Candy Says

By Bob Bahr

Look the whole world over — across or down — and you'll not fnd a more unassuming lead singer than Aleah Metzger of Candy Says. She fnds it hard to believe that all lead singers of bands aren't shy.

We talked to Metzger about the strides her alternative band has made in the last year, about her influences, and Candy Say's performance at the Butchertown Pub on July 21. (Voodoo Love Taxi opens.)

Taking our cue from the crossword puzzles, LMN posed questions to Metzger in the simplest of fashions. We asked the tall, striking vocalist to define "singer" in two words. One Across.

"The schmoozer. They're always getting on me because I'm kind of shy, and they're always getting on me for not saying enough words.

"I think the voice is another instrument, but at the same time, the singer takes a different role. Because you are the voice, you kind of become the focal point. I'm not in any way trying to say that I'm more important than anybody, but after shows, people come up to me before they go up to anybody else."

But schmoozers are usually skilled in the fine art of b.s. By contrast, Metzger labored over her every answer, striving to be accurate. Does that make her not a singer? Tell that to the audience that seeks out the Lexington band, intent on Metzger's strong, clear voice. We move on Define Candy Says. Two Down.

"No artist wants to do that. It's kind of pop, kind of rock, maybe a little new wave, but kind of fluid and melodious. We're serious, but not real serious. We're not Pink Floyd serious, but we're not the B-52s either."

Candy Says plays original music —original music strong enough to get on rotation at QMF, TOO in Louisville. The band has over 20 tunes to craft their set from, but occasionally, a cover song sneaks in. The four-piece band doesn't know too many, but the songs they know are doosies. Cover songs, Three Across.

"We've been doing 'Rapture' by Blondie for three years. Of all the songs that we've covered, that's the song that we still love to do. Still, I could probably count on one hand how many [cover songs] we know."

Metzger is the primary lyricist, so her musical influences greatly shape the sound and tone of Candy Says. For Five Across, list your influences.

"I like all kinds of music, anything from Helmet to Tori Amos to Jim Croce to the Ramones. I don't know, I see it as an art form. There are so many different ways that you can do it."

Fans may have noticed Candy Says turning up the heat a little bit in the past year. Significantly, they also probably spotted a new member on the stage with Metzger, guitarist R.R. Hornback and drummer Jay Baker, bassist John Zangari, late of Goodnight Maxine. Zangari's impact, Four Down.
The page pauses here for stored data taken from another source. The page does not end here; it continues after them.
(** The arbitration loop as three list comprehensions. *)
Lemma check_pending_spec (frame_num : Z) (scoopers : list Box) :
  forall items hs items' hs' new_violations resolved,
    check_pending frame_num scoopers items hs
    = (items', hs', new_violations, resolved) ->
    items' = map (fun kp => (fst kp, tick (snd kp))) items
    /\ resolved = dict_keys (filter (fun kp => resolves scoopers (snd kp)) items)
    /\ new_violations
       = map (fun kp => mkViolation frame_num (fst kp) (p_roi_name (snd kp)))
           (filter (fun kp => commits scoopers (snd kp)) items)
    /\ dict_keys hs' = dict_keys hs
    /\ (forall k, dict_get k hs'
                  = if set_mem k resolved
                    then option_map set_done (dict_get k hs)
                    else dict_get k hs).
Proof.
  induction items as [| [k0 p0] items IH];
    intros hs items' hs' nv resolved;
    cbn [check_pending tick delay_counter pizza_box p_roi_name filter map fst snd].
  - intros [= <- <- <- <-]. auto.
  - unfold resolves, commits, evidence;
      cbn [tick delay_counter pizza_box p_roi_name filter map fst snd].
    destruct (is_scooper_at_pizza scoopers (pizza_box p0)) eqn:Es;
      cbn [negb andb orb].
    + destruct (check_pending frame_num scoopers items (mark_done k0 hs))
        as [[[i1 h1] v1] r1] eqn:E.
      intros [= <- <- <- <-].
      destruct (IH _ _ _ _ _ E) as (-> & -> & -> & Hk & Hg).
      rewrite dict_keys_mark_done in Hk.
      cbn [filter map fst snd].
      repeat (split; [first [reflexivity | assumption] |]).
      intros k. rewrite Hg, dict_get_mark_done. cbn.
      destruct (Nat.eqb k k0); cbn; [| reflexivity].
      destruct (set_mem k _); [| reflexivity].
      now destruct (dict_get k hs).
    + destruct (VIOLATION_DELAY_FRAMES <=? S (delay_counter p0))%nat eqn:Ed.
      * destruct (check_pending frame_num scoopers items (mark_done k0 hs))
          as [[[i1 h1] v1] r1] eqn:E.
        intros [= <- <- <- <-].
        destruct (IH _ _ _ _ _ E) as (-> & -> & -> & Hk & Hg).
        rewrite dict_keys_mark_done in Hk.
        cbn [filter map fst snd].
        repeat (split; [first [reflexivity | assumption] |]).
        intros k. rewrite Hg, dict_get_mark_done. cbn.
        destruct (Nat.eqb k k0); cbn; [| reflexivity].
        destruct (set_mem k _); [| reflexivity].
        now destruct (dict_get k hs).
      * destruct (check_pending frame_num scoopers items hs)
          as [[[i1 h1] v1] r1] eqn:E.
        intros [= <- <- <- <-].
        destruct (IH _ _ _ _ _ E) as (-> & -> & -> & Hk & Hg).
        repeat (split; [first [reflexivity | assumption] |]).
        exact Hg.
Qed.
(** [stm32x_protect_check], nucX1.c l. 1075-1159.  The division in
    [num_sectors / ppage_size] is that of C, towards zero. *)
Definition stm32x_protect_check : M bank error_code :=
  st <- get_target_state ;;
  if negb (is_halted st) then ret ERROR_TARGET_NOT_HALTED else
  TRY stm32x_check_operation_supported ;;
  '(retval, protection) <- target_read_u32 STM32_FLASH_WRPR ;;
  if negb (is_ok retval) then ret retval else
  b <- get_bank ;;
  let ppage := ppage_size (driver_priv b) in
  let num_bits := Z.quot (num_sectors b) ppage in
  (if ppage =? 2 then
     (* high density flash/connectivity line protection *)
     let set := if negb (Z.land protection (bit 31) =? 0) then 0 else 1 in
     let l := for_range 62 (num_sectors b)
                (fun s l => update_sector s (with_is_protected set) l) (sectors b) in
     let num_bits := if num_sectors b >? 61 then 31 else num_bits in
     put_bank (set_sectors (for_range 0 num_bits (protect_group ppage protection) l) b)
   else
     (* low/medium density flash protection *)
     put_bank (set_sectors
                 (for_range 0 num_bits (protect_group ppage protection) (sectors b)) b)) ;;
  ret ERROR_OK.

(** [stm32x_mass_erase], nucX1.c l. 2184-2219. *)
Definition stm32x_mass_erase : M bank error_code :=
  st <- get_target_state ;;
  if negb (is_halted st) then ret ERROR_TARGET_NOT_HALTED else
  b <- get_bank ;;
  TRY target_write_u32 (stm32x_get_flash_reg b STM32_FLASH_KEYR) KEY1 ;;
  TRY target_write_u32 (stm32x_get_flash_reg b STM32_FLASH_KEYR) KEY2 ;;
  TRY target_write_u32 (stm32x_get_flash_reg b STM32_FLASH_CR) FLASH_MER ;;
  TRY target_write_u32 (stm32x_get_flash_reg b STM32_FLASH_CR)
        (Z.lor FLASH_MER FLASH_STRT) ;;
  TRY stm32x_wait_status_busy 100 ;;
  TRY target_write_u32 (stm32x_get_flash_reg b STM32_FLASH_CR) FLASH_LOCK ;;
  ret ERROR_OK.

(** [for (i = first; i <= last; i++)] of [stm32x_erase], [n] sectors from
    [i] on; an error leaves the loop and the function. *)
Fixpoint erase_sectors (n : nat) (i : Z) : M bank error_code :=
  match n with
  | O => ret ERROR_OK
  | S n' =>
      b <- get_bank ;;
      TRY target_write_u32 (stm32x_get_flash_reg b STM32_FLASH_CR) FLASH_PER ;;
      TRY target_write_u32 (stm32x_get_flash_reg b STM32_FLASH_AR)
            (bank_base b + sector_offset (sector_at (sectors b) i)) ;;
      TRY target_write_u32 (stm32x_get_flash_reg b STM32_FLASH_CR)
            (Z.lor FLASH_PER FLASH_STRT) ;;
      TRY stm32x_wait_status_busy 100 ;;
      set_is_erased i 1 ;;
      erase_sectors n' (i + 1)
  end.

(** [stm32x_erase], nucX1.c l. 1163-1213. *)
Definition stm32x_erase (first last : Z) : M bank error_code :=
  st <- get_target_state ;;
  if negb (is_halted st) then ret ERROR_TARGET_NOT_HALTED else
  b <- get_bank ;;
  if (first =? 0) && (last =? num_sectors b - 1) then stm32x_mass_erase else
  (* unlock flash registers *)
  TRY target_write_u32 (stm32x_get_flash_reg b STM32_FLASH_KEYR) KEY1 ;;
  TRY target_write_u32 (stm32x_get_flash_reg b STM32_FLASH_KEYR) KEY2 ;;
  TRY erase_sectors (Z.to_nat (last - first + 1)) first ;;
  TRY target_write_u32 (stm32x_get_flash_reg b STM32_FLASH_CR) FLASH_LOCK ;;
  ret ERROR_OK.

(** The write routine that runs on the chip (contrib/loaders/flash/stm32x.s). *)
Definition stm32x_flash_write_code : list Z :=
  [ 0x08; 0x4c;             (* ldr  r4, STM32_FLASH_BASE *)
    0x1c; 0x44;             (* add  r4, r3 *)
    0x01; 0x23;             (* movs r3, #0x01 *)
    0x23; 0x61;             (* str  r3, [r4, #STM32_FLASH_CR_OFFSET] *)
    0x30; 0xf8; 0x02; 0x3b; (* ldrh r3, [r0], #0x02 *)
    0x21; 0xf8; 0x02; 0x3b; (* strh r3, [r1], #0x02 *)
    0xe3; 0x68;             (* ldr  r3, [r4, #STM32_FLASH_SR_OFFSET] *)
    0x13; 0xf0; 0x01; 0x0f; (* tst  r3, #0x01 *)
    0xfb; 0xd0;             (* beq  busy *)
    0x13; 0xf0; 0x14; 0x0f; (* tst  r3, #0x14 *)
    0x01; 0xd1;             (* bne  exit *)
    0x01; 0x3a;             (* subs r2, r2, #0x01 *)
    0xf0; 0xd1;             (* bne  write_half_word *)
    0x00; 0xbe;             (* bkpt #0x00 *)
    0x00; 0x20; 0x02; 0x40  (* STM32_FLASH_BASE: .word 0x40022000 *) ].

(** [stm32x_info->write_algorithm], dereferenced; a null pointer there is
    undefined behaviour in C and an area at address 0 here. *)
Definition algorithm_area (b : bank) : working_area :=
  match write_algorithm (driver_priv b) with
  | Some a => a
  | None => mk_working_area 0 0
  end.

(** [while (target_alloc_working_area_try(target, buffer_size, &source) != ERROR_OK)]:
    the result is the staging area and the buffer size it was obtained
    with, or the error the function returns with.  The size halves on
    every failure and the loop is left once it is [<= 256], so a fuel of
    [buffer_size] is never used up. *)
Fixpoint alloc_source (fuel : nat) (buffer_size : Z)
  : M bank (option (error_code + working_area * Z)) :=
  '(retval, source) <- target_alloc_working_area_try buffer_size ;;
  if is_ok retval then ret (Some (inr (source, buffer_size)))
  else
    let buffer_size := buffer_size / 2 in
    if buffer_size <=? 256 then
      b <- get_bank ;;
      (* if we already allocated the writing code, but failed to get a
         buffer, free the algorithm *)
      match write_algorithm (driver_priv b) with
      | Some a => target_free_working_area a
      | None => ret tt
      end ;;
      ret (Some (inl ERROR_TARGET_RESOURCE_NOT_AVAILABLE))
    else
      match fuel with
      | O => ret None
      | S fuel' => alloc_source fuel' buffer_size
      end.

(** [while (count > 0)] of [stm32x_write_block]: the value is [retval] when
    the loop is left, by its condition or by a [break].  Every round
    takes at least one halfword off [count] (as [buffer_size >= 2]), so a
    fuel of [count] is never used up. *)
Fixpoint write_chunks (fuel : nat) (source : working_area) (buffer_size : Z)
  (buffer : list Z) (address count : Z) : M bank (option error_code) :=
  if count >? 0 then
    match fuel with
    | O => ret None
    | S fuel' =>
        let thisrun_count :=
          if count >? buffer_size / 2 then buffer_size / 2 else count in
        retval <- target_write_buffer (wa_address source)
                    (u32 (thisrun_count * 2)) buffer ;;
        if negb (is_ok retval) then ret (Some retval) else
        b <- get_bank ;;
        '(retval, r3) <- target_run_algorithm (wa_address source) address
                           thisrun_count (u32 (register_offset (driver_priv b)))
                           (wa_address (algorithm_area b)) 0 10000 ;;
        if negb (is_ok retval) then ret (Some retval) else
        if negb (Z.land r3 FLASH_PGERR =? 0) then
          (* Clear but report errors *)
          _ <- target_write_u32 STM32_FLASH_SR FLASH_PGERR ;;
          ret (Some ERROR_FAIL)
        else if negb (Z.land r3 FLASH_WRPRTERR =? 0) then
          _ <- target_write_u32 STM32_FLASH_SR FLASH_WRPRTERR ;;
          ret (Some ERROR_FAIL)
        else
          write_chunks fuel' source buffer_size
            (skipn (Z.to_nat (u32 (thisrun_count * 2))) buffer)
            (u32 (address + u32 (thisrun_count * 2)))
            (count - thisrun_count)
    end
  else ret (Some ERROR_OK).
"It's been a big energizing factor, both to our motivation and to our live show. We're all a lot more confident, and he's what's prompting the better attitudes. It's just another example of how each member contributes so much, whether it's someone writing the lyrics or someone writing the bass lines. We've started having a little more fun."

Candy Says, which took its name from a Velvet Underground song (but sounds very little like VU), is working on their third recording this summer. The project, to be recorded at Stockyard Studios in Glasgow, Ky., will hopefully match the successes of their past recordings, which included write-ups in the CMJ and college radio airplay across the U.S. and up into Canada. The as yet-untitled album will be out in early 1995.

When Louisvillians go to see Candy Says on July 21, they'll be witnessing the easy part of the musical process, according to Metzger.

"The real intense part is in writing it. On stage, it's a release and it's fun. Since the work is done by the time you get up there, you're just ready to use it for something.

Showing it to people is the fun part."